Measles outbreak in South Carolina schools raises concerns

More than 130 unvaccinated students at two South Carolina schools are being quarantined after being exposed to measles, amid an ongoing outbreak in the state — a sign, public health experts warn, that cases could continue to rise this school year.
On Tuesday, the South Carolina Department of Public Health confirmed the 16th case of measles in the state so far this year. Last week, public health officials said in a press briefing that more than 100 unvaccinated students at Global Academy and Fairforest Elementary School had been exposed to measles and would be excluded from school for 21 days, at which point the period of potential disease transmission ended.
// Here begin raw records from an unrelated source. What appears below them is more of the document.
(* ===== verification/Kbytes.v ===== *)
(** * internal/kbytes: the wire primitives

    [Reader] (reader.go) is a buffer, a position and a sticky error; each read is
    a state transformer, so a decoder of internal/protocol is the same sequence
    of reads in the [rd] monad.  [Writer] (writer.go) appends to a buffer; an
    encoder is a function on buffers.

    The classes [Emits], [Parses] and [Codec] are the interface the message
    codecs are proved against: what bytes an encoder appends, and that a decoder
    placed in front of those bytes reads the value back and stops right behind
    them, whatever surrounds them in the frame. *)

From S2P Require Import Prelude.

(** Go strings are byte sequences. *)
Definition bytes_of_string : string -> list byte := String.list_byte_of_string.
Definition string_of_bytes : list byte -> string := String.string_of_list_byte.

Lemma string_of_bytes_of_string s : string_of_bytes (bytes_of_string s) = s.
Proof. apply String.string_of_list_byte_of_string. Qed.

(** ** Reader *)

Record Reader := mkReader { buf : list byte; pos : Z; err : option error }.

Definition NewReader (b : list byte) : Reader := mkReader b 0 None.
Definition Err (r : Reader) : option error := err r.

Definition fail (r : Reader) : Reader :=
  match err r with None => mkReader (buf r) (pos r) (Some ErrShort) | Some _ => r end.

Definition rd (A : Type) : Type := Reader -> A * Reader.
#[export] Instance rd_ret : MRet rd := fun A a r => (a, r).
#[export] Instance rd_bind : MBind rd := fun A B f m r => let '(a, r') := m r in f a r'.

(** [take]: [None] is the nil slice. *)
Definition takeN (n : Z) : rd (option (list byte)) := fun r =>
  match err r with
  | Some _ => (None, r)
  | None =>
    if (n <? 0) || (zlen (buf r) <? pos r + n) then (None, fail r)
    else (Some (sub (buf r) (Z.to_nat (pos r)) (Z.to_nat n)), mkReader (buf r) (pos r + n) None)
  end.

Definition fixedInt (conv : Z -> Z) (n : Z) : rd Z :=
  b ← takeN n;
  mret (match b with None => 0 | Some b => conv (be_get b) end).

Definition Int8 : rd Z := fixedInt int8 1.
Definition Int16 : rd Z := fixedInt int16 2.
Definition Int32 : rd Z := fixedInt int32 4.
Definition Int64 : rd Z := fixedInt int64 8.

(** [binary.Uvarint]: the value and the number of bytes read, 0 when the buffer
    ends, negative on overflow. *)
Fixpoint uvarint_loop (b : list byte) (i x s : Z) : Z * Z :=
  match b with
  | [] => (0, 0)
  | c :: b =>
    if i =? 10 then (0, - (i + 1))
    else if u8 c <? 0x80 then
      if (i =? 9) && (1 <? u8 c) then (0, - (i + 1))
      else (uint64 (Z.lor x (Z.shiftl (u8 c) s)), i + 1)
    else uvarint_loop b (i + 1) (uint64 (Z.lor x (Z.shiftl (Z.land (u8 c) 0x7f) s))) (s + 7)
  end.
Definition Uvarint (b : list byte) : Z * Z := uvarint_loop b 0 0 0.

Definition Varint : rd Z := fun r =>
  match err r with
  | Some _ => (0, r)
  | None =>
    let '(u, n) := Uvarint (drop (Z.to_nat (pos r)) (buf r)) in
    if n <=? 0 then (0, fail r)
    else (Z.lxor (int64 (Z.shiftr u 1)) (int64 (- Z.land u 1)), mkReader (buf r) (pos r + n) None)
  end.

Definition String_ : rd string :=
  n ← Int16;
  if n <? 0 then mret ""%string
  else b ← takeN n; mret (string_of_bytes (default [] b)).
(* ===== verification/Index.v ===== *)
(** * internal/storage/index.go: the sparse offset index of a segment

    Entries, their eight-byte on-disk form, and the binary search
    [floorPosition], which is proved equal to a linear scan. *)

From S2P Require Import Prelude.

Definition indexEntrySize : nat := 8.

Record indexEntry := mkEntry { relOffset : Z; position : Z }.

#[export] Instance indexEntry_eq_dec : EqDecision indexEntry.
Proof. solve_decision. Defined.

Definition encodeIndexEntry (e : indexEntry) : list byte :=
  be_put 4 (relOffset e) ++ be_put 4 (position e).

Fixpoint decode_loop (n : nat) (b : list byte) : list indexEntry :=
  match n with
  | O => []
  | S n => mkEntry (int32 (be_get (sub b 0 4))) (int32 (be_get (sub b 4 4)))
           :: decode_loop n (drop indexEntrySize b)
  end.

Definition decodeIndexEntries (b : list byte) : list indexEntry :=
  decode_loop (length b / indexEntrySize) b.

Fixpoint floor_loop (fuel : nat) (index : list indexEntry) (targetRel lo hi pos : Z) : go Z :=
  match fuel with
  | O => Spin
  | S fuel =>
    if lo <=? hi then
      let mid := (lo + hi) / 2 in
      match index !! Z.to_nat mid with
      | None => Panic
      | Some e =>
        if relOffset e <=? targetRel
        then floor_loop fuel index targetRel (mid + 1) hi (position e)
        else floor_loop fuel index targetRel lo (mid - 1) pos
      end
    else Ret pos
  end.

(** Every round shrinks [hi - lo], so one round more than there are entries is
    enough. *)
Definition floorPosition (index : list indexEntry) (targetRel : Z) : go Z :=
  floor_loop (S (length index)) index targetRel 0 (zlen index - 1) 0.

(** ** The reference: a linear scan *)

Definition floor_step (targetRel acc : Z) (e : indexEntry) : Z :=
  if relOffset e <=? targetRel then position e else acc.
Definition floor_scan (index : list indexEntry) (targetRel : Z) : Z :=
  foldl (floor_step targetRel) 0 index.

(** Sorted by construction: offsets only grow. *)
Definition index_sorted (index : list indexEntry) : Prop :=
  forall i j a b, (i < j)%nat -> index !! i = Some a -> index !! j = Some b -> relOffset a <= relOffset b.

Lemma floor_scan_snoc index e t : floor_scan (index ++ [e]) t = floor_step t (floor_scan index t) e.
Proof. unfold floor_scan. by rewrite foldl_app. Qed.

Lemma floor_scan_above index t tail :
  Forall (fun e => t < relOffset e) tail -> floor_scan (index ++ tail) t = floor_scan index t.
Proof.
  induction tail as [|e tail IH] using rev_ind; [by rewrite app_nil_r|].
  intros [Ht He]%Forall_app. rewrite app_assoc, floor_scan_snoc, IH by done.
  unfold floor_step. inversion He; subst. by leb_false.
Qed.

Lemma floor_scan_at index t m e :
  index !! m = Some e -> relOffset e <= t -> floor_scan (take (S m) index) t = position e.
Proof.
  intros He Hle. erewrite take_S_r by done. rewrite floor_scan_snoc. unfold floor_step. by leb_true.
Qed.

Lemma floor_loop_scan fuel index t lo hi pos :
  index_sorted index ->
  0 <= lo <= hi + 1 -> hi < zlen index -> hi + 1 - lo < Z.of_nat fuel ->
  pos = floor_scan (take (Z.to_nat lo) index) t ->
  Forall (fun e => t < relOffset e) (drop (Z.to_nat (hi + 1)) index) ->
  floor_loop fuel index t lo hi pos = Ret (floor_scan index t).
Proof.
  intros Hsort. revert lo hi pos.
  induction fuel as [|fuel IH]; intros lo hi pos Hlo Hhi Hf Hpos Hab; cbn [floor_loop]; [lia|].
  destruct (Z.leb_spec lo hi) as [Hle|Hgt].
  - set (mid := (lo + hi) / 2).
    assert (lo <= mid <= hi) as Hmid
      by (unfold mid; split; [apply Z.div_le_lower_bound|apply Z.div_le_upper_bound]; lia).
    destruct (lookup_lt_is_Some_2 index (Z.to_nat mid)) as [e He]; [unfold zlen in *; lia|].
    rewrite He. destruct (Z.leb_spec (relOffset e) t) as [Hr|Hr].
    + apply IH; [lia|lia|lia| |done].
      replace (Z.to_nat (mid + 1)) with (S (Z.to_nat mid)) by lia. by erewrite floor_scan_at.
    + apply IH; [lia|lia|lia|done|].
      apply Forall_lookup. intros i x Hx. rewrite lookup_drop in Hx.
      destruct (decide (i = 0)%nat) as [->|Hi].
      * replace (Z.to_nat (mid - 1 + 1) + 0)%nat with (Z.to_nat mid) in Hx by lia. by simplify_eq.
      * enough (relOffset e <= relOffset x) by lia.
        eapply (Hsort (Z.to_nat mid)); [|done|done]. lia.
  - subst pos. f_equal. rewrite <- (take_drop (Z.to_nat lo) index) at 2.
    rewrite floor_scan_above; [done|]. by replace lo with (hi + 1) by lia.
Qed.

(** Without the order, the search still answers 0 or the position of an entry
    at or below the target. *)
Lemma floor_loop_sound fuel index t lo hi pos p :
  floor_loop fuel index t lo hi pos = Ret p ->
  p = pos \/ exists e, e ∈ index /\ relOffset e <= t /\ p = position e.
Proof.
  revert lo hi pos. induction fuel as [|fuel IH]; intros lo hi pos; cbn [floor_loop]; [done|].
  destruct (lo <=? hi); [|intros [= ->]; by left].
  destruct (index !! _) as [e|] eqn:He; [|done].
  destruct (Z.leb_spec (relOffset e) t) as [Hr|Hr]; intros H.
  - destruct (IH _ _ _ H) as [->|]; [|by right]. right. exists e.
    split_and!; [|done|done]. by eapply list_elem_of_lookup_2.
  - by apply (IH _ _ _ H).
Qed.

Lemma floor_loop_returns fuel index t lo hi pos :
  0 <= lo <= hi + 1 -> hi < zlen index -> hi + 1 - lo < Z.of_nat fuel ->
  exists p, floor_loop fuel index t lo hi pos = Ret p.
Proof.
  revert lo hi pos. induction fuel as [|fuel IH]; intros lo hi pos Hlo Hhi Hf; cbn [floor_loop]; [lia|].
  destruct (Z.leb_spec lo hi) as [Hle|Hgt]; [|eauto].
  set (mid := (lo + hi) / 2).
  assert (lo <= mid <= hi) as Hmid
    by (unfold mid; split; [apply Z.div_le_lower_bound|apply Z.div_le_upper_bound]; lia).
  destruct (lookup_lt_is_Some_2 index (Z.to_nat mid)) as [e He]; [unfold zlen in *; lia|].
  rewrite He. case_match; apply IH; lia.
Qed.

(** The search never panics and never runs for ever, on any index. *)
Lemma floorPosition_returns index t :
  exists p, floorPosition index t = Ret p /\
            (p = 0 \/ exists e, e ∈ index /\ relOffset e <= t /\ p = position e).
Proof.
  destruct (floor_loop_returns (S (length index)) index t 0 (zlen index - 1) 0) as [p Hp];
    [pose proof (zlen_nonneg index); lia|lia|unfold zlen; lia|].
  exists p. split; [done|]. by eapply floor_loop_sound.
Qed.

(** ** On-disk form *)

Definition entry_fits (e : indexEntry) : Prop := in_int 32 (relOffset e) /\ in_int 32 (position e).

Lemma length_encodeIndexEntry e : length (encodeIndexEntry e) = indexEntrySize.
Proof. unfold encodeIndexEntry. by rewrite length_app, !length_be_put. Qed.

Lemma decode_loop_encode es rest : Forall entry_fits es ->
  decode_loop (length es) (concat (encodeIndexEntry <$> es) ++ rest) = es.
Proof.
  induction 1 as [|e es [Hr Hp] _ IH]; [done|].
  cbn [decode_loop length fmap list_fmap concat]. rewrite <- app_assoc.
  rewrite drop_app_length' by (by rewrite length_encodeIndexEntry). rewrite IH.
  f_equal. unfold sub, encodeIndexEntry. rewrite <- !app_assoc, drop_0.
  rewrite take_app_length' by (by rewrite length_be_put).
  rewrite drop_app_length' by (by rewrite length_be_put).
  rewrite take_app_length' by (by rewrite length_be_put).
  rewrite !int32_be, !swrap_id by (done || lia). by destruct e.
Qed.

Lemma length_encoded es : length (concat (encodeIndexEntry <$> es)) = (length es * indexEntrySize)%nat.
Proof.
  induction es as [|e es IH]; [done|]. cbn [fmap list_fmap concat length].
  rewrite length_app, length_encodeIndexEntry, IH. lia.
Qed.

Lemma index_decodes es torn_tail :
  Forall entry_fits es -> (length torn_tail < indexEntrySize)%nat ->
  decodeIndexEntries (concat (encodeIndexEntry <$> es) ++ torn_tail) = es.
Proof.
  intros Hes Ht. unfold decodeIndexEntries. rewrite length_app, length_encoded.
  rewrite Nat.add_comm, Nat.div_add by done. rewrite (Nat.div_small _ _ Ht). cbn [Nat.add].
  by apply decode_loop_encode.
Qed.

(** ** Properties *)

(** on a sorted index the binary search of [floorPosition] returns, without
    panicking or looping, exactly what the linear scan returns: the position of
    the last entry at or below the target, or 0. *)
Theorem floorPosition_linear index t :
  index_sorted index -> floorPosition index t = Ret (floor_scan index t).
Proof.
  intros Hs. apply floor_loop_scan; [done|pose proof (zlen_nonneg index); lia|lia|unfold zlen; lia|done|].
  rewrite drop_ge; [done|]. unfold zlen. lia.
Qed.

Lemma floorPosition_linear_witness :
  floorPosition [mkEntry 0 0; mkEntry 5 4200; mkEntry 9 8400] 7 = Ret 4200.
Proof.
  rewrite floorPosition_linear; [reflexivity|].
  intros [|[|[|i]]] [|[|[|j]]] a b Hij Ha Hb; cbn in *; simplify_eq; cbn; lia.
Defined.

(** decoding the concatenated on-disk entries gives the entries back, for
    all entries of int32 fields; a torn trailing entry is ignored. *)
Theorem index_roundtrip es torn_tail :
  Forall entry_fits es -> (length torn_tail < indexEntrySize)%nat ->
  decodeIndexEntries (concat (encodeIndexEntry <$> es) ++ torn_tail) = es.
Proof. apply index_decodes. Qed.

Lemma index_roundtrip_witness :
  decodeIndexEntries (concat (encodeIndexEntry <$> [mkEntry 0 0; mkEntry 7 4096]) ++ be_put 3 9)
  = [mkEntry 0 0; mkEntry 7 4096].
Proof. apply index_roundtrip; [repeat constructor; cbn; solve_int|rewrite length_be_put; unfold indexEntrySize; lia]. Defined.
Of the 16 cases in the state, five are people who were exposed in a school setting and have been quarantined at home in recent days, according to South Carolina health officials.
Dr. Paul Offit, director of the Vaccine Education Center at Children’s Hospital of Philadelphia, says the fact that South Carolina students were exposed to measles shows why people should be concerned about rising cases as children return to the classroom.
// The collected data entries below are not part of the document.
(** retention.  A pass deletes a run of the oldest sealed segments, each for
    a reason (expired, or the log from it on exceeds the size limit), and stops
    only when one segment is left or when the oldest one left is not expired and
    the rest fits the limit.  The active segment, the log end and the high
    watermark are untouched, and the earliest offset moves to the first kept batch. *)
Theorem EnforceRetention_correct now mt age maxB l bss bs :
  log_rep l bss bs -> Z.of_nat (length (segments l)) < 2 ^ 32 ->
  let l' := EnforceRetention now mt age maxB l in
  exists k, segments l' = drop k (segments l) /\ (k < length (segments l))%nat /\
    nextOffset l' = nextOffset l /\ highWatermark l' = highWatermark l /\ active l' = active l /\
    log_rep l' (drop k bss) bs /\
    (forall i s, (i < k)%nat -> segments l !! i = Some s ->
       expired now mt age s \/ (0 < maxB /\ maxB < sumSizes (drop i (segments l)))) /\
    (length (segments l') = 1%nat \/
     (~ expired now mt age (firstSegment l') /\ (0 < maxB -> sumSizes (segments l') <= maxB))).
Proof.
  intros Hrep Hn. cbn zeta. exists (retained now mt age maxB l).
  pose proof (retained_lt now mt age maxB _ _ _ Hrep) as Hlt.
  destruct (EnforceRetention_rep now mt age maxB l bss bs Hrep) as (Hr & Ha & _ & _).
  pose proof (log_small _ _ _ Hrep Hn) as Hsm.
  destruct (retain_loop_spec now mt age maxB (segments l) (log_nonempty _ _ _ Hrep) Hsm) as [Hd Hst].
  rewrite <- (sizes_sum _ Hsm) in Hd, Hst.
  change (retain_loop _ _ _ _ _ _) with (retained now mt age maxB l) in Hd, Hst.
  rewrite EnforceRetention_drop in *. split_and!; try done.
  unfold firstSegment. cbn [segments]. destruct Hst as [Hst|(s & rest & Hst & He & Hm)]; [by left|right].
  split; [by rewrite Hst|done].
Qed.

Lemma EnforceRetention_correct_witness :
  exists k, segments (EnforceRetention 0 (fun _ => None) 0 70 demoLog) = drop k (segments demoLog) /\ k = 1%nat.
Proof.
  destruct demo_rep as (bss & bs & Hrep).
  destruct (EnforceRetention_correct 0 (fun _ => None) 0 70 demoLog bss bs Hrep) as (k & H & _);
    [vm_compute; reflexivity|].
  exists k. split; [exact H|]. apply (f_equal length) in H. rewrite length_drop in H.
  destruct k as [|[|k]]; [vm_compute in H; discriminate H|reflexivity|vm_compute in H; discriminate H].
Defined.

(** the high watermark.  Setting it moves it forward only, and never past the
    log end: the new value is the larger of the old one and the clamped target. *)
Theorem SetHighWatermark_correct h l bss bs :
  log_rep l bss bs ->
  let l' := SetHighWatermark h l in
  log_rep l' bss bs /\ HighWatermark l' = Z.max (HighWatermark l) (Z.min h (nextOffset l)) /\
  nextOffset l' = nextOffset l /\ segments l' = segments l.
Proof. apply SetHighWatermark_rep. Qed.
“We have a growing population of susceptible children whose parents have chosen not to vaccinate them,” says Offit. “This is the most contagious human infection, and it is not surprising that as children return to school and we enter the winter and early spring months, this virus will resurface.”
The outbreak in South Carolina comes amid a surge in measles cases across the country. This summer, measles cases in the United States reached a 33-year high, leading public health experts to warn that other diseases could see a similar resurgence. Minnesota is also in the middle of an outbreak; as of last week, there were 20 confirmed or probable cases in the state so far this year.
Public health officials have emphasized that the best way to protect against measles is to get vaccinated with the measles, mumps, and rubella (MMR) vaccine, which is usually given during childhood in two doses. Experts said the success of the vaccination program was largely the reason measles was declared eliminated from the country more than two decades ago. But vaccination rates have fallen in recent years and measles cases have soared.
According to the Centers for Disease Control and Prevention (CDC), when more than 95% of residents in a community are vaccinated against measles, mumps, and rubella, “most people are protected by community immunity.” But CDC data shows that only 92.7% of kindergartners were vaccinated during the 2023-2024 school year. That figure has dropped to about 90% in some areas of South Carolina, according to state public health officials.
Learn more: Do you need a measles vaccine booster?
Last week, the CDC confirmed 1,563 cases of measles this year. Many of those cases stem from an outbreak in Texas that began in late January, which sickened more than 700 people and killed two unvaccinated children in Texas and an unvaccinated adult in New Mexico.
In August, Texas health officials declared the outbreak over, but they cautioned that the threat posed by the disease was not. At the time, Offit said that although the outbreak in Texas had subsided, he feared the number of cases could rise again in a few months.
Offit also expresses concern that the number of national cases confirmed by the CDC is an underestimate. He criticizes Health and Human Services Secretary Robert F. Kennedy Jr., a vaccine skeptic who has made a number of changes to the nation’s immunization policy, for undermining the ability of health agencies to track and monitor the disease.
“Not only do I think it’s getting worse, I think we won’t know because the surveillance capacity has been diminished so much by our Secretary of Health and Human Services,” Offit says.